Some characters cannot be part of a URL (for example, the space) and some other characters have a special meaning in a URL. In HTML forms, the character = is used to separate a name from a value. The URI generic syntax uses URL encoding to deal with this problem, while HTML forms make some additional substitutions rather than applying percent encoding for all such characters.
For example, spaces in a string are either encoded with %20 or replaced with the plus sign (+). If you use a pipe character (|) as a separator, be sure to encode the pipe as %7C. A comma in a string should be encoded as %2C.
It is recommended you use your platform's normal URL building libraries to automatically encode your URLs, to ensure the URLs are properly escaped for your platform. Additionally, URLs are limited to 2048 characters for each request. Be aware of this limit when constructing your URLs.
Building a Valid URL
You may think that a "valid" URL is self-evident, but that's not quite the case. A URL entered within an address bar in a browser, for example, may contain special characters (e.g. "上海+中國"); the browser needs to internally translate those characters into a different encoding before transmission. By the same token, any code that generates or accepts UTF-8 input might treat URLs with UTF-8 characters as "valid", but would also need to translate those characters before sending them out to a web server. This process is called URL-encoding or percent-encoding.
Special characters
We need to translate special characters because all URLs need to conform to the syntax specified by the W3 Uniform Resource Identifier specification. In effect, this means that URLs must contain only a special subset of ASCII characters: the familiar alphanumeric symbols, and some reserved characters for use as control characters within URLs. The table below summarizes these characters:
Set | characters | URL usage |
Alphanumeric | a b c d e f g h i j k l m n o p q r s t u v w x y z A B C D E F G H I J K L M N O P Q R S T U V W X Y Z 0 1 2 3 4 5 6 7 8 9 | Text strings, scheme usage (http), port (8080), etc. |
Unreserved | - _ . ~ | Text strings |
Reserved | ! * ' ( ) ; : @ & = + $ , / ? % # [ ] | Control characters and/or Text Strings |
When building a valid URL, you must ensure that it contains only those characters shown above.
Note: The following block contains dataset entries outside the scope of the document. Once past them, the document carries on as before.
(* ===== verification/Reachability.v ===== *)
(** * Reachability and layer bypass

    What [pkg/projectmodel] concludes from the call graph: which handlers reach a
    database call ([go_reachability*.go], [ts_reachability.go]), and which do so on a
    route that avoids a required layer ([go_layer_bypass*.go], [ts_layer_bypass*.go],
    [layer_bypass_*.go]).  The loaded SSA programs are data: for each root its
    directory, its load error, and its local functions in the order they are walked;
    the measured time and memory are arguments of the counts. *)

From stdpp Require Import sorting fin_sets fin_maps.
From S2P Require Import Prelude GoOrder GoText Domain Signals Report LayerRules CallGraph.

(** ** Codes and registries *)

(** go: pkg/domain/reachability.go#ReachabilityAlgorithm *)
Definition ReachabilityAlgorithm : string := "go-source-sink-registry@1".

(** go: pkg/domain/reachability.go#TSReachabilityAlgorithm *)
Definition TSReachabilityAlgorithm : string := "ts-source-sink-registry@1".

(** go: pkg/domain/reachability.go#KindPossibleCallReachability *)
Definition KindPossibleCallReachability : string := "possible_call_reachability".

(** go: pkg/domain/reachability.go#DiagReachabilityBudgetExceeded *)
Definition DiagReachabilityBudgetExceeded : string := "project_reachability_budget_exceeded".

(** go: pkg/domain/reachability.go#DiagReachabilitySourceLoadFailed *)
Definition DiagReachabilitySourceLoadFailed : string := "project_reachability_source_load_failed".

(** go: pkg/domain/layer_bypass.go#LayerBypassAlgorithm *)
Definition LayerBypassAlgorithm : string := "go-layer-bypass-registry@1".

(** go: pkg/domain/layer_bypass.go#TSLayerBypassAlgorithm *)
Definition TSLayerBypassAlgorithm : string := "ts-layer-bypass-registry@1".

(** go: pkg/domain/layer_bypass.go#DiagLayerBypassBudgetExceeded *)
Definition DiagLayerBypassBudgetExceeded : string := "project_layer_bypass_budget_exceeded".

(** go: pkg/domain/layer_bypass.go#DiagLayerBypassSourceLoadFailed *)
Definition DiagLayerBypassSourceLoadFailed : string := "project_layer_bypass_source_load_failed".

(** go: pkg/domain/layer_bypass.go#DiagLayerBypassAmbiguousLayer *)
Definition DiagLayerBypassAmbiguousLayer : string := "project_layer_bypass_ambiguous_layer".

(** go: pkg/projectmodel/go_reachability.go#ReachabilitySinkPatterns *)
Definition ReachabilitySinkPatterns : list string :=
  ["(*database/sql.DB).Exec"; "(*database/sql.DB).ExecContext";
   "(*database/sql.DB).Query"; "(*database/sql.DB).QueryContext"].
(** ** What a schema accepts *)

(** The value every property of the list that the object has is accepted. *)
Fixpoint prop_accepts (p : propSchema) (v : json) {struct p} : Prop :=
  let 'mkPropSchema types enum items := p in
  if hasType types "array" then
    ∃ arr, v = JArray arr ∧
      match items with
      | None => False
      | Some (_, required, properties) =>
          ∀ e, In e arr → ∃ obj, e = JObject obj
            ∧ (∀ key, In key required → is_Some (any_get obj key))
            ∧ foldr (λ (np : string * propSchema) P,
                (∀ v', any_get obj np.1 = Some v' → prop_accepts np.2 v') ∧ P) True properties
      end
  else match enum with
  | _ :: _ => ∃ s, v = JString s ∧ unquote s ∈ enum
  | [] => types = [] ∨ (v = JNull ∧ hasType types "null" = true)
          ∨ ∃ s, v = JString s ∧ hasType types "string" = true
  end.

(** An object has the required members, and the members a property describes are
    accepted. *)
Definition object_accepted (required : list string) (properties : list (string * propSchema))
    (obj : list (string * json)) : Prop :=
  (∀ key, In key required → is_Some (any_get obj key)) ∧
  ∀ name p v, In (name, p) properties → any_get obj name = Some v → prop_accepts p v.

(** A message the gateway may return for an output schema. *)
Definition judgment_accepted (schema judgment : RawMessage) : Prop :=
  ∃ obj, parse judgment = Some (JObject obj) ∧ any_fits (JObject obj) = true ∧
    (schema ≠ "" → ∃ sch, parseSchemaDoc schema = inr sch ∧ ensureSupportedProperties sch = None
       ∧ object_accepted (doc_required sch) (doc_properties sch) obj).

Lemma first_error_None {A} (f : A → option string) l :
  first_error f l = None ↔ ∀ x, In x l → f x = None.
Proof.
  induction l as [|x l IH]; cbn; [by split|]. destruct (f x) eqn:E.
  - split; [done|]. intros H. by rewrite (H x (or_introl eq_refl)) in E.
  - rewrite IH. split; [intros H y [<-|Hy]; auto|auto].
Qed.
(* ===== verification/Rubrics.v ===== *)
(** * Rubric judgments

    [internal/rubrics]: versioned rubrics judged by a model behind the gateway, as tools
    of the agent loop.  One finding is judged per call, or a pack of several, whose
    answer is one envelope with an item per finding.  A model that fails or answers
    nonsense degrades to a diagnostic; a cancelled context and a spent wall budget
    abort. *)

From Stdlib Require Import Ascii.
From S2P Require Import Prelude GoText Json GoErr Gateway ToolArgs AgentLoop.

(** ** Rubrics and their evidence *)

(** go: internal/rubrics/rubrics.go#IDHiddenMutationContextualization *)
Definition IDHiddenMutationContextualization : string := "hidden_mutation_contextualization".
(** go: internal/rubrics/rubrics.go#IDChangeCohesion *)
Definition IDChangeCohesion : string := "change_cohesion".
(** go: internal/rubrics/rubrics.go#Version1 *)
Definition Version1 : string := "1".

(** go: internal/rubrics/rubrics.go#Definition *)
Record rubric := mkRubric { rub_ID : string; rub_Version : string; rub_OutputSchema : RawMessage }.

(** go: internal/rubrics/rubrics.go#FileContext *)
Record FileContext := mkFileContext { fc_Path : string; fc_Language : string; fc_Content : string }.

(** go: internal/rubrics/rubrics.go#FileMeta *)
Record FileMeta := mkFileMeta { fm_Path : string; fm_Language : string }.
(** The loop over packs, given the rows so far. *)
Fixpoint judge_packs (ctx : Context) (byRef : gmap string hiddenMutationCandidate) (byPath : FilesByPath)
    (packCfg : PackConfig) (total judged : Z) (findings : list JobFinding) (diags : list JobDiagnostic)
    (packs : list JudgmentPack) : SM Rows :=
  match packs with
  | [] => mret (findings, diags, None)
  | pack :: packs =>
      match hiddenMutationPackItems pack byRef byPath packCfg with
      | [] => judge_packs ctx byRef byPath packCfg total judged findings diags packs
      | items =>
          r ← callHiddenMutationPack ctx items total judged;
          match r with
          | inl e => mret (findings, diags, Some e)
          | inr (packFindings, packDiags) =>
              judge_packs ctx byRef byPath packCfg total (judged + zlen packFindings)%Z
                (findings ++ packFindings) (diags ++ packDiags) packs
          end
      end
  end.

Definition by_ref (cands : list PackCandidate) (metas : list hiddenMutationCandidate) :
    gmap string hiddenMutationCandidate :=
  fold_left (λ m cm, <[pc_FindingRef cm.1 := cm.2]> m) (zip cands metas) ∅.

(** go: internal/coachapi/baseline/judgment_hidden_mutation.go#judgeHiddenMutationFindings *)
Definition judgeHiddenMutationFindings (ctx : Context) (byPath : FilesByPath) (detFindings : list JobFinding)
    (packCfg : PackConfig) (maxJudgments : Z) : SM Rows :=
  let '(cands, metas) := collectHiddenMutationCandidates byPath detFindings packCfg in
  match cands with
  | [] => mret ([], [], None)
  | _ =>
      let '(selected, omitted) := PrioritizeJudgmentCandidates cands maxJudgments in
      diags ← (if (0 <? omitted)%Z
               then id ← fresh; mret [judgmentCapDiagnostic id (zlen selected) omitted]
               else mret []);
      judge_packs ctx (by_ref cands metas) byPath packCfg (zlen selected) 0 [] diags
        (PackJudgmentCandidates selected packCfg)
  end.

Definition file_meta_json (f : FileMeta) : json := JObject
  [("path", JStr (fm_Path f)); ("language", JStr (fm_Language f))].

(** go: internal/coachapi/baseline/judgment_cohesion.go#judgeChangeCohesion *)
Definition judgeChangeCohesion (ctx : Context) (fileMetas : list FileMeta) (detFindings : list JobFinding) :
    SM (error + (list JobFinding * list JobDiagnostic)) :=
  let detPayloads := map jf_Payload (List.filter (λ f, jf_Source f == FindingSourceDeterministic) detFindings) in
  match mapM marshal_raw detPayloads with
  | None => mret (inl (json_error "[]json.RawMessage" ""))
  | Some findings =>
      let cohesionArgs := print (JObject
        [("files", JArray (map file_meta_json fileMetas)); ("findings", escape_json (JArray findings))]) in
      call ← on_loop (Call ctx CallSourceHandler IDChangeCohesion cohesionArgs);
      match call with
      | (_, Some err) => mret (inl (Errorf ("coachapi: rubric " +:+ IDChangeCohesion +:+ ": ") err))
      | (raw, None) =>
          outcome ← rubric_outcome raw [];
          match outcome with
          | inl e => mret (inl e)
          | inr o => mret (inr (appendJobOutcome [] [] o))
          end
      end
  end.

(** go: internal/coachapi/baseline/judgment.go#judgeBaselineViaLoop *)
Definition judgeBaselineViaLoop (ctx : Context) (files : list loadedBaselineFile) (detFindings : list JobFinding)
    (packCfg : PackConfig) (maxHiddenMutationJudgments : Z) : SM Rows :=
  let byPath := fold_left (λ m f, <[lbf_Path f := f]> m) files ∅ in
  let fileMetas := map (λ f, mkFileMeta (lbf_Path f) (lbf_Language f)) files in
  let packCfg := ApplyPackConfigDefaults packCfg in
  rows ← judgeHiddenMutationFindings ctx byPath detFindings packCfg
           (resolveMaxHiddenMutationJudgments maxHiddenMutationJudgments);
  match rows with
  | (agentFindings, diagnostics, Some e) => mret (agentFindings, diagnostics, Some e)
  | (agentFindings, diagnostics, None) =>
      cohesion ← judgeChangeCohesion ctx fileMetas detFindings;
      match cohesion with
      | inl err =>
          mret (agentFindings, diagnostics, Some
            (if errors_Is err ErrBudgetExceeded then judgmentBudgetExceeded (zlen agentFindings) 0 err
             else other_error err))
      | inr (cohesionFindings, cohesionDiags) =>
          err ← insertBaselineFindings ctx cohesionFindings;
          match err with
          | Some e => mret (agentFindings, diagnostics, Some (other_error e))
          | None => mret (agentFindings ++ cohesionFindings, diagnostics ++ cohesionDiags, None)
          end
      end
  end.

(** A loop with the rubrics' tools.  [agentloop.New] fails on no input.
    go: internal/coachapi/baseline/judgment_loop.go#newJudgmentLoop *)
Definition newJudgmentLoop (cfg : ScanConfig) (hiddenCount : Z) : SM (option error) := λ w,
  let gw := default (stub_gateway (NewStubGateway [])) (sc_Gateway cfg) in
  let wall := positive_or (sc_JudgmentMaxWallTime cfg) DefaultJudgmentMaxWallTime in
  let tools := Z.max (int64_wrap (hiddenCount + 1 + 10)) DefaultMaxToolCalls in
  let lw := sw_loop w in
  let fresh_loop := New ds dc (mkOptions (mkBudget tools 0%Z wall) None None) (lw_clock lw (lw_moment lw)) in
  let with_loop l := mkScanWorld (mkLoopWorld l (S (lw_moment lw)) (lw_others lw) (lw_clock lw) (lw_timer lw) [])
                       (sw_writer w) (sw_ids w) in
  match RegisterTools ds dc fresh_loop (Some gw) with
  | (l, Some e) => (with_loop l, Some (Errorf "coachapi: registering rubric tools: " e))
  | (l, None) => (with_loop (default id (sc_ConfigureLoop cfg) l), None)
  end.

(** The diagnostics of a phase that completes, and its completion.
    go: internal/coachapi/baseline/judgment.go:29-33#judgePreparedBaseline *)
Definition complete_with (ctx : Context) (cfg : ScanConfig) (prepared : preparedRepoBaseline)
    (diagnostics : list JobDiagnostic) : SM (error + Completion) :=
  more ← diagnosticsFromCodeSignal (prb_report prepared);
  err ← insertBaselineDiagnostics ctx (diagnostics ++ more);
  match err with
  | Some e => mret (inl e)
  | None => λ w, (w, inr (baselineCompletion (sc_Now cfg (lw_moment (sw_loop w))) (jw_Lease (sw_writer w))
                           (prb_commitSHA prepared)))
  end.

(** go: internal/coachapi/baseline/judgment_budget.go#completeAfterJudgmentError *)
Definition completeAfterJudgmentError (ctx : Context) (cfg : ScanConfig) (prepared : preparedRepoBaseline)
    (err : judgment_error) (priorDiags : list JobDiagnostic) : SM (error + Completion) :=
  if errors_Is (judgment_error_value err) Canceled then mret (inl (judgment_error_value err)) else
  id ← fresh;
  complete_with ctx cfg prepared (priorDiags ++
    [match err with
     | judgmentBudgetExceeded judged remaining e => judgmentBudgetDiagnostic id judged remaining e
     | other_error e => job_diagnostic id "judgment" ("judgment phase failed: " +:+ err_Error e)
     end]).

(** go: internal/coachapi/baseline/judgment.go#judgePreparedBaseline *)
Definition judgePreparedBaseline (ctx : Context) (cfg : ScanConfig) (prepared : preparedRepoBaseline) :
    SM (error + Completion) :=
  failed ← newJudgmentLoop cfg (countHiddenMutationFindings (prb_findings prepared));
  match failed with
  | Some e => mret (inl e)
  | None =>
      rows ← judgeBaselineViaLoop ctx (prb_loaded prepared) (prb_findings prepared) (sc_PackConfig cfg)
               (sc_MaxHiddenMutationJudgments cfg);
      match rows with
      | (_, agentDiags, Some err) => completeAfterJudgmentError ctx cfg prepared err agentDiags
      | (_, agentDiags, None) => complete_with ctx cfg prepared agentDiags
      end
  end.
End Phase.

(** ** What is stored *)

Section Accounting.
Context {table : IsPrint} `{JsonErrors} {W : Type} {writer : JobWriter W}.
Variables (NewUUID : nat → string) (ds dc : ToolHandler) (ctx : Context).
Conforming a URL to use this set of characters generally leads to two issues, one of omission and one of substitution:
- Characters that you wish to handle exist outside of the above set. For example, characters in foreign languages such as 上海+中國 need to be encoded using the above characters. By popular convention, spaces (which are not allowed within URLs) are often represented using the plus '+' character as well.
- Characters exist within the above set as reserved characters, but need to be used literally. For example, ? is used within URLs to indicate the beginning of the query string; if you wish to use the string "? and the Mysterions," you'd need to encode the '?' character.
All characters to be URL-encoded are encoded using a '%' character and a two-character hex value corresponding to their UTF-8 character. For example, 上海+中國 in UTF-8 would be URL-encoded as %E4%B8%8A%E6%B5%B7%2B%E4%B8%AD%E5%9C%8B. The string ? and the Mysterians would be URL-encoded as %3F+and+the+Mysterians.